That's it for today. Come back in another 14 days for the next exciting edition of your friendly neighborhood Friday Q&A. As always, Friday Q&A is driven by the readers, so if you have an idea for a topic you would like to see covered here, send it in!

Did you enjoy this article? I'm selling whole books full of them! Volumes II and III are now out! They're available as ePub, PDF, print, and on iBooks and Kindle. Click here for more information.


Thanks for the Q&A. Folks should note that another good reference to the OSAtomic tools can be found in 'man atomic'.
The docs on OSAtomicCompareAndSwap32 are poor. They say it returns bool, yet do not document its value for different circumstances. You claim the return value is success. The docs claim that it "Returns the original value referenced by __theValue." I think that is left over from some hardware docs that are describing the actual swap that takes place between two values in memory in some implementations.

I've been talking offline with a couple of anonymous readers and wanted to briefly summarize the important bits here.

First: if you're using garbage collection, the OSAtomic functions will bypass the mandatory GC write barriers when used with object pointers (or other strong pointers).
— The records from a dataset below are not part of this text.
Lemma node_set_enabled_id (n : node D) : n_set_enabled (n_enabled n) n = n.
Proof. by destruct n as [[] ? ? ? ? ? ? ? ?]. Qed.

(** The whole of a [develop_t] that a commit keeps. *)
Definition commit_keeps (d d' : develop_t) : Prop :=
  same_view d d' /\ ok d' /\ forall p, is_Some (d_modules d !! p) -> is_Some (d_modules d' !! p).

Lemma commit_keeps_refl d : ok d -> commit_keeps d d.
Proof. intros Hok. by split_and!. Qed.

Lemma commit_keeps_trans d d' d'' : commit_keeps d d' -> commit_keeps d' d'' -> commit_keeps d d''.
Proof.
  intros (H1 & _ & H2) (H3 & H4 & H5). split_and!; [by eapply same_view_trans|done|auto].
Qed.

Lemma view_at d p m : d_modules d !! p = Some m -> view d p = m_set_blend no_blend m.
Proof. intros Hm. unfold view. by rewrite Hm. Qed.

Lemma commit_params_done d n enabled params bp :
  ok d -> can_commit d n (enabled, params, bp) ->
  exists d', dt_iop_commit_params blend_bytes mask_id fuel (n_module n) params bp d (n_set_enabled enabled n)
               = Some (Done (commit_all d n [(enabled, params, bp)], d')) /\ commit_keeps d d'.
Proof.
  intros Hok [[m Hm] Hh]. unfold dt_iop_commit_params, commit_all. cbn [foldl commit_source].
  change (n_enabled (n_set_hash 0 (n_set_enabled enabled n))) with enabled.
  destruct enabled; [|by exists d; split; [|by apply commit_keeps_refl]].
  rewrite (view_at d _ m Hm) in Hh |- *. destruct (Hh eq_refl) as [str Hstr]. cbn [snd] in Hstr.
  unfold node_hash. rewrite Hstr. unfold deref. rewrite Hm.
  assert (hashed_params blend_bytes mask_id fuel m bp (d_forms d) = Some (Done str)) as -> by exact Hstr.
  cbn [mbind option_bind c_bind].
  destruct (commit_blend_spec d (n_module n) m bp) as (r & -> & Hr); [apply Hok..|done|]. cbn [c_bind].
  exists (set_raster r (store (n_module n) (m_set_blend bp m) d)). split.
  - cbn [m_base m_set_blend]. change (n_data (n_set_hash 0 (n_set_enabled true n))) with (n_data (n_set_enabled true (n_set_hash 0 n))).
    change (n_tiling_ready (n_set_hash 0 (n_set_enabled true n))) with (n_tiling_ready (n_set_enabled true (n_set_hash 0 n))).
    by destruct (commit_params _ _ _ _) as [[data en] t].
  - split_and!; [by apply same_view_commit| |].
    + apply (ok_set _ _ m); [done..|exact (proj1 Hok _ _ Hm)|done].
    + intros q. by apply (is_Some_store _ _ m).
Qed.

(** The nodes one after the other, each with the source that is meant for it. *)
Definition with_source (sel : node D -> option source_t) (d : develop_t) (n : node D) : node D :=
  match sel n with Some s => commit_all d n [s] | None => n end.

Lemma with_source_view sel d d' ns : same_view d d' -> map (with_source sel d') ns = map (with_source sel d) ns.
Proof. intros Hv. apply map_ext. intros n. unfold with_source. destruct (sel n); [by apply commit_all_view|done]. Qed.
If you are writing a GC app and want atomic operations on strong pointers, check out the objc_atomicCompareAndSwapPtr function and its friends in objc/objc-auto.h.

Second: there was a strong disagreement with my proposition to use a memory barrier when in doubt. It was proposed that, if you don't know whether you need a memory barrier, you probably need to think things through more rather than adding them just to be safe. You may have missed an important barrier otherwise. While I still hold my position, this is definitely a good point.
I'm slightly surprised at your use of volatile, Mike. Given your excellent explanation of memory barriers and atomic operations here, why use volatile at all? I can't see it being needed in any of the examples above. Otherwise, awesome write-up, as always.
It's needed for the first example in the memory barriers section to make sense, of course. Aside from that, it's more of a reminder than anything. It shouldn't make any difference either way, but it at least helps to point out the fact that this value is being used in tricky ways.
Technically, the barrier in the second thread should not be necassary, as the second read depends on the first. (The value of s needs to be available before the value of s->field2 can be retrieved.)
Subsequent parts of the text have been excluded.